Chandler raised an eyebrow at his archivist, but remained silent. Buchan had a tendency to get annoyed if people actually answered his rhetorical questions.

"Father Garnet, aged just 32, was put to death at Tyburn in 1608 for high treason. Hanged, drawn, and quartered; just like our own Monsignor Garnet," Buchan finally finished. "I might also add that the date on which Monsignor Garnet was murdered, the twenty-fifth of October, is the feast day of the English martyrs."

"Are there any other significant dates for these martyrs?" Chandler asked.

Buchan shook his head.

"Not in the coming weeks, at least," he said. "The next memorial day in the calendar is the first of December. Other than that, there may be individual anniversaries of executions, but nothing that is officially celebrated."

"Okay," said Chandler, only slightly relieved. "Put together a list of all the dates you can find. And find out if our Garnet is in any way related to the original. If any of the other martyrs have descendants who are Catholic, it would be good to know."

"I am on the case, Joe," said Buchan dutifully. He looked apprehensive for a moment. "Um, Joe, if Dr. Parker comes back in, could you…"

Chandler smiled.

"I will be sure to bring her down here."

Buchan smiled back broadly and very nearly skipped back to his desk. There was certainly a bounce there.

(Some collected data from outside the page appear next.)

(** C7.  In every reachable state an armed escalation timeout belongs to
    a live alert that is not acknowledged.  When [acknowledge] runs on a
    live alert, its timeout is cancelled (no armed timeout and no
    registered handle is left for it), and in every state reached
    afterwards, through any calls and timer firings, no timeout is armed
    for that alert: a timer-firing step that can be taken runs the
    escalation of some other alert. *)
Theorem acknowledged_never_auto_escalates (w : world) :
  reachable w →
  (∀ h t, pending (sys w) !! h = Some t →
     ∃ a, map_get (timer_alert t) (alerts (sys w)) = Some a ∧
          acknowledged a = false) ∧
  (∀ k u n now w1,
     in_live k (sys w) → step w (Acknowledge k u n now) w1 →
     no_timer_for k (sys w1) ∧
     escalationTimers (sys w1) !! k = None ∧
     ∀ cs w2, steps w1 cs w2 →
       no_timer_for k (sys w2) ∧
       ∀ h now' w3, step w2 (TimerFires h now') w3 →
         ∃ t, pending (sys w2) !! h = Some t ∧ timer_alert t ≠ k).
Proof.
  intros Hreach. pose proof (inv_reachable w Hreach) as Hinv. split.
  - intros h t Hp. now destruct (inv_timers _ Hinv h t Hp) as (_ & _ & Ha).
  - intros k u n now w1 [a Ha] Hstep.
    pose proof (inv_step _ _ _ Hinv Hstep) as Hinv1.
    assert (Hgone : acknowledged_or_gone k w1).
    { split.
      - apply (step_issued w w1 _ k Hstep), (inv_live _ Hinv).
        unfold in_live. rewrite Ha. eauto.
      - inversion Hstep as [| w0 c0 _ Hw0 Hc0 Hw1 |]; subst; simpl.
        rewrite acknowledge_alerts, Ha, map_get_set_eq.
        now intros x [= <-]. }
    split; [now apply acknowledged_or_gone_no_timer|].
    split.
    + inversion Hstep as [| w0 c0 _ Hw0 Hc0 Hw1 |]; subst; simpl.
      unfold acknowledge. rewrite Ha. simpl.
      unfold clearEscalation; simpl.
      destruct (escalationTimers (sys w) !! k) eqn:Hk; simpl;
        [apply lookup_delete_eq | exact Hk].
    + intros cs w2 Hsteps.
      pose proof (inv_steps _ _ _ Hinv1 Hsteps) as Hinv2.
      pose proof (acknowledged_or_gone_steps k _ _ _ Hinv1 Hsteps Hgone) as Hgone2.
      pose proof (acknowledged_or_gone_no_timer k w2 Hinv2 Hgone2) as Hnone.
      split; [exact Hnone|].
      intros h now' w3 Hfire.
      inversion Hfire as [| w0 c0 Hapi | w0 h0 now0 t Hp]; subst;
        [discriminate|].
      exists t. split; [exact Hp | exact (Hnone _ _ Hp)].
Qed.


(** **** Runs *)

Lemma enabled_step (w : world) (c : call) :
  enabled w c = true → step w c (next c w).
Proof.
  destruct c; simpl; intros He;
    try (apply (step_api w); reflexivity).
  - apply bool_decide_eq_true in He. now apply step_create.
  - apply bool_decide_eq_true in He as [t Ht]. now apply (step_timer w h now t).
Qed.

Lemma valid_steps (cs : list call) (w : world) :
  valid cs w = true → steps w cs (run_world cs w).
Proof.
  revert w. induction cs as [|c cs IH]; simpl; intros w Hv; [constructor|].
  apply andb_true_iff in Hv as [He Hv].
  econstructor; [now apply enabled_step | now apply IH].
Qed.

(** C7 on an instance: a "medium" alert is acknowledged and then
    escalated by hand to "high"; no timeout is armed for it after either
    step. *)
Lemma acknowledged_never_auto_escalates_witness :
  let w := run_world [Create (with_priority "medium") "a1" 10] init_world in
  let w1 := next (Acknowledge "a1" "operator" None 20) w in
  let w2 := run_world [Escalate "a1" None 30] w1 in
  no_timer_for "a1" (sys w1) ∧ no_timer_for "a1" (sys w2).
Proof.
  intros w w1 w2.
  assert (Hreach : reachable w).
  { exists [Create (with_priority "medium") "a1" 10].
    apply valid_steps. vm_compute. reflexivity. }
  assert (Hlive : in_live "a1" (sys w)).
  { vm_compute. eauto. }
  assert (Hstep : step w (Acknowledge "a1" "operator" None 20) w1).
  { apply enabled_step. reflexivity. }
  destruct (proj2 (acknowledged_never_auto_escalates w Hreach)
              "a1" "operator" None 20 w1 Hlive Hstep) as (Hnow & _ & Hlater).
  split; [exact Hnow|].
  apply (Hlater [Escalate "a1" None 30] w2).
  apply valid_steps. reflexivity.
Defined.

(** A "high" alert is created with a 300-second timeout armed. *)
Example create_high_arms_timer :
  map_to_list (pending (create (with_priority "high") "a1" 10 init).2) =
    [(O, {| timer_alert := "a1"; timer_delay := 300000 |})].
Proof. vm_compute. reflexivity. Qed.

(** Escalating a "high" alert: critical after the first call, and
    unchanged by the following ones. *)
Example escalate_high_three_times :
  let s0 := (create (with_priority "high") "a1" 10 init).2 in
  let s1 := (escalate "a1" None 20 s0).2 in
  let s2 := (escalate "a1" None 30 s1).2 in
  let s3 := (escalate "a1" None 40 s2).2 in
  map (fun s => (fun a => (priority a, escalationLevel a)) <$> get "a1" s)
      [s0; s1; s2; s3] =
    [Some ("high", 0); Some ("critical", 1); Some ("critical", 1);
     Some ("critical", 1)].
Proof. vm_compute. reflexivity. Qed.

(** **** Resolution *)







(** **** Escalation of the priority *)

Lemma indexOf_unknown (p : string) :
  p ∉ escalation_order → indexOf p escalation_order = -1.
Proof.
  unfold escalation_order. rewrite !not_elem_of_cons.
  intros (H1 & H2 & H3 & H4 & H5 & _). unfold indexOf; simpl.
  now rewrite !decide_False by congruence.
Qed.

Lemma priorities_unknown (p : string) :
  p ∉ escalation_order → priorities p = None.
Proof.
  unfold escalation_order. rewrite !not_elem_of_cons.
  intros (H1 & H2 & H3 & H4 & H5 & _). unfold priorities.
  now rewrite !decide_False by congruence.
Qed.
(** ** Types of rocrand.h *)

(** [rocrand_status] and [rocrand_rng_type] are C enumerations,
    [rocrand_generator] and [hipStream_t] are opaque pointers. *)
Definition rocrand_status := Z.
Definition rocrand_rng_type := Z.
Definition rocrand_generator := Z.
Definition hipStream_t := Z.

(** Device addresses of output buffers and [size_t] counts. *)
Definition pointer := Z.
Definition size_t := Z.

(** [unsigned long long]: the facade never computes with seeds or
    offsets, it only compares an offset with zero and forwards both. *)
Definition seed_type := Z.
Definition offset_type := Z.

(** Values of [float] and [double]: IEEE 754 data.  The facade only
    stores, copies, forwards and compares them with [==]. *)
Definition real := spec_float.

(** ** class error *)

Record error : Type := mk_error
  { m_error : rocrand_status;
    m_error_string : string }.

(** [s << error] on an unscoped enumeration prints the promoted integer
    in decimal. *)
Definition stream_insert_int (z : Z) : string :=
  NilZero.string_of_int (Z.to_int z).

(** [error::to_string]: the switch has only the default label. *)
Definition to_string (e : rocrand_status) : string :=
  ("Unknown rocRAND Error (" ++ stream_insert_int e ++ ")")%string.

(** [error::error(error_type)] *)
Definition error_ctor (e : rocrand_status) : error :=
  {| m_error := e; m_error_string := to_string e |}.

Definition error_code (e : error) : rocrand_status := m_error e.
Definition error_string (e : error) : string := m_error_string e.
(** [what()] returns [m_error_string.c_str()]: the same characters. *)
Definition what (e : error) : string := m_error_string e.

(** ** Backend calls and their trace *)

(** One constructor per entry point of rocrand.h the facade uses; an
    event keeps the arguments of the call and the status it returned
    (and, for create, the handle written through the out-pointer). *)
Inductive event : Type :=
| ev_create_generator (rng_type : rocrand_rng_type)
    (generator : rocrand_generator) (status : rocrand_status)
| ev_destroy_generator (generator : rocrand_generator)
    (status : rocrand_status)
| ev_set_stream (generator : rocrand_generator) (stream : hipStream_t)
    (status : rocrand_status)
| ev_set_seed (generator : rocrand_generator) (seed : seed_type)
    (status : rocrand_status)
| ev_set_offset (generator : rocrand_generator) (offset : offset_type)
    (status : rocrand_status)
| ev_generate (generator : rocrand_generator) (output : pointer)
    (n : size_t) (status : rocrand_status)
| ev_generate_uniform (generator : rocrand_generator) (output : pointer)
    (n : size_t) (status : rocrand_status)
| ev_generate_uniform_double (generator : rocrand_generator)
    (output : pointer) (n : size_t) (status : rocrand_status)
| ev_generate_normal (generator : rocrand_generator) (output : pointer)
    (n : size_t) (mean stddev : real) (status : rocrand_status)
| ev_generate_normal_double (generator : rocrand_generator)
    (output : pointer) (n : size_t) (mean stddev : real)
    (status : rocrand_status).

(** Chronological: the latest call is the last element. *)
Definition trace := list event.

Definition ev_status (e : event) : rocrand_status :=
  match e with
  | ev_create_generator _ _ s
  | ev_destroy_generator _ s
  | ev_set_stream _ _ s
  | ev_set_seed _ _ s
  | ev_set_offset _ _ s
  | ev_generate _ _ _ s
  | ev_generate_uniform _ _ _ s
  | ev_generate_uniform_double _ _ _ s
  | ev_generate_normal _ _ _ _ _ s
  | ev_generate_normal_double _ _ _ _ _ s => s
  end.
Lemma insert_order_Ok number total uid rid s oid s' :
  insert_order env number total uid rid s = (Ok oid, s') ->
  oid = order_seq (autoinc s) /\
  s' = mkSession (committed s)
         (set_orders (orders (working s) ++
                      [Order.mk oid number "pending" total
                                (utcnow env (step s)) (utcnow env (step s))
                                uid rid]) (working s))
         (mkSeqs (oid + 1) (order_item_seq (autoinc s)) (cart_seq (autoinc s)))
         (S (step s)).
Proof.
  unfold insert_order. intros H.
  apply bind_Ok in H. destruct H as (i & s1 & Hi & H). inversion Hi; subst.
  apply bind_Ok in H. destruct H as (u & s2 & Hw & H).
  apply write_Ok in Hw. destruct Hw as [_ ->]. inversion H; subst.
  split; reflexivity.
Qed.

Lemma create_orders_Ok uid groups :
  forall s u s',
    create_orders env uid groups s = (Ok u, s') ->
    exists created,
      Forall2 (order_of (working s) uid) groups created /\
      map (fun c => Order.id (fst c)) created =
        z_seq (order_seq (autoinc s)) (List.length groups) /\
      working s' =
        set_order_items (order_items (working s) ++ List.concat (map snd created))
          (set_orders (orders (working s) ++ map fst created) (working s)) /\
      order_seq (autoinc s') = order_seq (autoinc s) + Z.of_nat (List.length groups).
Proof.
  induction groups as [|[rid items] rest IH]; intros s u s' H; simpl in H.
  - inversion H; subst. exists []. split; [constructor|]. split; [reflexivity|].
    cbn [map List.concat List.length]. rewrite !app_nil_r. destruct (working s').
    split; [reflexivity | cbn; lia].
  - apply bind_Ok in H. destruct H as (k & s1 & Hk & H). inversion Hk; subst.
    apply bind_Ok in H. destruct H as (total & s2 & Ht & H).
    apply sum_prices_Ok in Ht. destruct Ht as [-> Ht].
    apply bind_Ok in H. destruct H as (oid & s3 & Ho & H).
    apply insert_order_Ok in Ho. destruct Ho as [Hoid ->].
    apply bind_Ok in H. destruct H as (u1 & s4 & Ha & H).
    apply add_order_items_Ok in Ha.
    destruct Ha as (ois & Hl & Hwk & _ & Hs4). cbn in Hl, Hwk, Hs4.
    apply IH in H. destruct H as (created & Hf & Hids & Hwk' & Hs').
    assert (Hl1 : Forall2 (line_of (working s1) oid) items ois).
    { eapply Forall2_impl; [|exact Hl]. intros a b.
      apply line_of_same. reflexivity. }
    exists ((Order.mk oid
               ("ORD" ++ strftime_now env (step s1) ++ str uid
                      ++ str (randint env (step s1)))%string
               "pending" total (utcnow env (step s1)) (utcnow env (step s1))
               uid rid, ois) :: created).
    split; [constructor|].
    + unfold order_of. cbn. do 3 (split; [reflexivity|]).
      split; [exact Hl1|].
      rewrite Ht, (line_of_total _ _ _ _ Hl1). reflexivity.
    + eapply Forall2_impl; [|exact Hf]. intros a b. apply order_of_same.
      rewrite Hwk. reflexivity.
    + split; [|split].
      * cbn. rewrite Hids, Hs4, Hoid. reflexivity.
      * rewrite Hwk', Hwk. destruct (working s1). cbn.
        rewrite <- !app_assoc. reflexivity.
      * rewrite Hs', Hs4. cbn [List.length]. lia.
Qed.
(** * go-jsonxtractr: path extraction over a forward-only JSON token cursor

    A shallow embedding of package [jsonxtractr] (value_extractor.go,
    extract_state.go, the sentinel errors and the selector type) together
    with the parts of the Go standard library the package calls: [strings],
    [strconv], [encoding/json/jsontext] and [encoding/json/v2].

    Go strings and byte slices are Rocq [string]s (sequences of bytes),
    Go [int] is [Z], Go maps are [gmap]s, Go slices are lists.  A Go
    method that mutates its receiver and returns an error becomes a
    function from the receiver to the updated receiver and an optional
    error. *)

From Stdlib Require Import String Ascii ZArith List Bool Lia.
From Stdlib Require Import Floats.SpecFloat.
From stdpp Require Import gmap strings list fin_maps.

Local Open Scope Z_scope.

(** ** Bytes *)

(** The double quote byte, 0x22. *)
Definition dquote : ascii := "034"%char.

Definition bytes_of (s : string) : list ascii := list_ascii_of_string s.
Definition string_of (l : list ascii) : string := string_of_list_ascii l.

Definition byte_val (c : ascii) : Z := Z.of_nat (nat_of_ascii c).

Definition is_digit (c : ascii) : bool :=
  (48 <=? byte_val c) && (byte_val c <=? 57).

Definition digit_val (c : ascii) : Z := byte_val c - 48.

(** Value of a run of decimal digits, most significant first; [None] when
    a byte is not a digit. *)
Fixpoint digits_val (acc : Z) (ds : list ascii) : option Z :=
  match ds with
  | [] => Some acc
  | c :: r => if is_digit c then digits_val (acc * 10 + digit_val c) r else None
  end.

(** Turns every apostrophe into a double quote, so that JSON text can be
    written inside a string literal. *)
Definition json_text (s : string) : string :=
  string_of (map (fun c => if Ascii.eqb c "'"%char then dquote else c) (bytes_of s)).

(** ** Package strings *)

Module gostrings.
(** * Rosetta: the content-structuring pipeline, embedded in Rocq

    The development follows the JavaScript sources of the parser
    (sequence, groups, types) and of the validator.  Two listings of
    the sequencer, of the grouping engine and of the type indexer are
    part of the repository; each is embedded in a module of its own and
    the statements say which listing they are about.

    Conventions of the embedding:
    - a JavaScript string is a [string]: its code units, below 256;
    - a JavaScript integer (a position, a heading level) is a [Z], an
      array index is a [nat];
    - [null] and [undefined] are [None];
    - an object used as a dictionary keyed by strings is a [gmap string],
      a [Set] of numbers is a [gset Z], an insertion-ordered [Map] is an
      association list;
    - a call that can raise a [TypeError] returns a [Completion]. *)

From Stdlib Require Import ZArith String Ascii List Bool Lia.
From stdpp Require Import base option list gmap strings sorting pretty.

Set Warnings "-register-all".

Local Open Scope string_scope.
Local Open Scope list_scope.
Local Open Scope Z_scope.

(** ** Completions: normal return or a thrown error *)

Inductive JsError :=
| TypeError (msg : string).

Inductive Completion (A : Type) :=
| Normal (a : A)
| Throw (e : JsError).
Arguments Normal {A} a.
Arguments Throw {A} e.

Global Instance Completion_ret : MRet Completion := fun A a => Normal a.
Global Instance Completion_bind : MBind Completion := fun A B k c =>
  match c with
  | Normal a => k a
  | Throw e => Throw e
  end.

(** [l.forEach(f)] for a body [f] that may throw: stops at the first throw. *)
Fixpoint forEachC {A St} (f : St → A → Completion St) (l : list A) (s : St) : Completion St :=
  match l with
  | [] => Normal s
  | a :: l' => s' ← f s a; forEachC f l' s'
  end.

(** ** Elements of the sequence *)

(** The six values of [element.type]. *)
Inductive ElementType :=
| THeading | TParagraph | TImage | TList | TCode | TDivider.

Global Instance ElementType_eq_dec : EqDecision ElementType.
Proof. solve_decision. Defined.

Definition typeName (t : ElementType) : string :=
  match t with
  | THeading => "heading"
  | TParagraph => "paragraph"
  | TImage => "image"
  | TList => "list"
  | TCode => "code"
  | TDivider => "divider"
  end.

(** The four image roles; [roleName] is the string stored in [role]. *)
Inductive ImageRole :=
| RBackground | RIcon | RGallery | RContent.

Global Instance ImageRole_eq_dec : EqDecision ImageRole.
Proof. solve_decision. Defined.

Definition roleName (r : ImageRole) : string :=
  match r with
  | RBackground => "background"
  | RIcon => "icon"
  | RGallery => "gallery"
  | RContent => "content"
  end.

(** One constructor per shape of object that [processNode] returns. *)
Inductive Element :=
| HeadingEl (level : Z) (content : string) (position : Z) (labels : list string)
| ParagraphEl (content : string) (position : Z)
| ImageEl (role : option ImageRole) (src : option string) (alt : string)
          (title : option string) (position : Z)
| DividerEl (position : Z)
| ListEl (ordered : option bool) (items : list string) (position : Z)
| CodeEl (language : option string) (content : option string) (position : Z).

Global Instance Element_eq_dec : EqDecision Element.
Proof. solve_decision. Defined.

Module El.
Definition type (e : Element) : ElementType :=
  match e with
  | HeadingEl _ _ _ _ => THeading
  | ParagraphEl _ _ => TParagraph
  | ImageEl _ _ _ _ _ => TImage
  | DividerEl _ => TDivider
  | ListEl _ _ _ => TList
  | CodeEl _ _ _ => TCode
  end.

Definition position (e : Element) : Z :=
  match e with
  | HeadingEl _ _ p _ | ParagraphEl _ p | ImageEl _ _ _ _ p
  | DividerEl p | ListEl _ _ p | CodeEl _ _ p => p
  end.

(** [element.level]; read only after [element.type === "heading"]. *)
Definition level (e : Element) : Z :=
  match e with
  | HeadingEl l _ _ _ => l
  | _ => 0
  end.

Definition role (e : Element) : option ImageRole :=
  match e with
  | ImageEl r _ _ _ _ => r
  | _ => None
  end.

Definition isType (t : ElementType) (e : Element) : bool :=
  bool_decide (type e = t).
End El.

(** ** Groups and the structure *)

Record Headings := mkHeadings {
  eyebrow : option Element;
  title : option Element;
  subtitle : option Element;
}.

Record Metadata := mkMetadata {
  level : option Z;
  hasMedia : option bool;
  contentTypes : list ElementType;
}.

Record Group := mkGroup {
  headings : Headings;
  content : list Element;
  metadata : Metadata;
}.

Record Structure := mkStructure {
  main : option Group;
  items : list Group;
}.

(** Truthiness of an object-or-null. *)
Definition isSome {A} (o : option A) : bool :=
  match o with
  | Some _ => true
  | None => false
  end.

(** Truthiness of a number-or-null ([0] and [null] are falsy). *)
Definition truthyNum (o : option Z) : bool :=
  match o with
  | Some z => negb (z =? 0)
  | None => false
  end.

(** [Array.from(set)] after adding the given values to an empty [Set]:
    the distinct values in order of first insertion. *)
Fixpoint setToArray {A} `{EqDecision A} (seen acc : list A) : list A :=
  match seen with
  | [] => acc
  | a :: seen' =>
      if bool_decide (a ∈ acc) then setToArray seen' acc
      else setToArray seen' (acc ++ [a])
  end.

(** [for (let i = 0; i < l.length; i++) { body(i, l[i]) }] over a state. *)
Fixpoint forIndex {A St} (body : St → nat → A → St) (i : nat) (l : list A) (s : St) : St :=
  match l with
  | [] => s
  | a :: l' => forIndex body (S i) l' (body s i a)
  end.

Definition setTitle (g : Group) (h : option Element) : Group :=
  mkGroup (mkHeadings (eyebrow (headings g)) h (subtitle (headings g)))
          (content g) (metadata g).
Definition setSubtitle (g : Group) (h : option Element) : Group :=
  mkGroup (mkHeadings (eyebrow (headings g)) (title (headings g)) h)
          (content g) (metadata g).
Definition setEyebrow (g : Group) (h : option Element) : Group :=
  mkGroup (mkHeadings h (title (headings g)) (subtitle (headings g)))
          (content g) (metadata g).
Definition setLevel (g : Group) (l : option Z) : Group :=
  mkGroup (headings g) (content g)
          (mkMetadata l (hasMedia (metadata g)) (contentTypes (metadata g))).
Definition pushContent (g : Group) (e : Element) : Group :=
  mkGroup (headings g) (content g ++ [e]) (metadata g).

(** [sequence.slice(position + 1).find((el) => el.type === "heading")] *)
Definition nextHeadingAfter (sequence : list Element) (position : nat) : option Element :=
  find (El.isType THeading) (drop (position + 1)%nat sequence).

(** ** The grouping engine, second listing (title swap on size)

    Source: [unnamed/part_003], lines 181 to 382. *)

Module Groups2.

Definition createNewGroup (headingElement : option Element) : Group :=
  {| headings := {| title := None; subtitle := None; eyebrow := None |};
     content := [];
     metadata := {| level := El.level <$> headingElement;
                    hasMedia := Some false;
                    contentTypes := [] |} |}.

Definition isEyebrowPattern (heading : Element) (sequence : list Element)
    (position : nat) : bool :=
  match nextHeadingAfter sequence position with
  | Some nextHeading => bool_decide (El.level nextHeading < El.level heading)
  | None => false
  end.

Definition shouldStartNewGroup (heading : Element) (currentGroup : option Group)
    (sequence : list Element) (position : nat) : bool :=
  match currentGroup with
  | None => true
  | Some currentGroup =>
      if (length (content currentGroup) =? 0)%nat
         && negb (isSome (title (headings currentGroup)))
      then true
      else if isEyebrowPattern heading sequence position then false
      else
        match level (metadata currentGroup) with
        | Some l =>
            if negb (l =? 0) then
              (0 <? length (content currentGroup))%nat && (El.level heading <=? l)
            else true
        | None => true
        end
  end.

Definition addHeadingToGroup (group : Group) (heading : Element) : Group :=
  match title (headings group) with
  | None => setLevel (setTitle group (Some heading)) (Some (El.level heading))
  | Some t =>
      if El.level heading <? El.level t then
        setLevel (setTitle (setSubtitle group (Some t)) (Some heading))
                 (Some (El.level heading))
      else if El.level t <? El.level heading then
        if (length (content group) =? 0)%nat
           && negb (isSome (subtitle (headings group)))
        then setLevel (setTitle (setEyebrow group (Some t)) (Some heading))
                      (Some (El.level heading))
        else setSubtitle group (Some heading)
      else group
  end.
(* ===== verification/_CoqProject ===== *)
-Q . S2P
Prelude.v
Mmio.v
Clock.v
ClockSearch.v
ClockFreq.v
Env.v
EnvFlash.v
EnvStore.v
MemBlock.v
MemBlockSafe.v
MemBlockCalls.v
MemBlockUse.v
Prdt.v
PrdtPages.v
Edid.v
EdidSpec.v
EdidModes.v
VideoMode.v
VideoModeUse.v
Regs.v
Rtc.v
Dma.v
DmaSafe.v
DmaCalls.v
DmaRing.v
Scan.v
Cpufreq.v
CpufreqUse.v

Chandler walked a little more slowly than usual up the stairs to the squad room, allowing himself to get lost in thought on the way. There was a lot to think about where the case was concerned, to be sure, but that wasn't the direction his thoughts were going in. He was thinking about the woman that had put Buchan in such a tizzy. It wasn't hard to imagine how that could happen, and not just to Buchan, but to any man. He found himself…not immune to Emma Parker. Try as he might, God knows. She was smart enough to have greatly impressed Ed Buchnan who was, as naïve and awkward as he might be, easily one of the most intelligent men Chandler knew. And she was certainly a sight for sore eyes; fair, clear skin, bright green eyes, impossibly red hair. She dressed well, too. He of all people knew bespoke tailoring when he saw it. Her tailor definitely knew how to play to her strengths…

"Joe!" Miles yelled, standing directly in front of him.

Chandler jumped at the sound and proximity. He must have let himself get a little too carried away with his musings. Well, that wouldn't do at all. Loss of control was not something he usually allowed, especially not now. He knew where it led. Whitechapel didn't need any more martyrs than it had already claimed.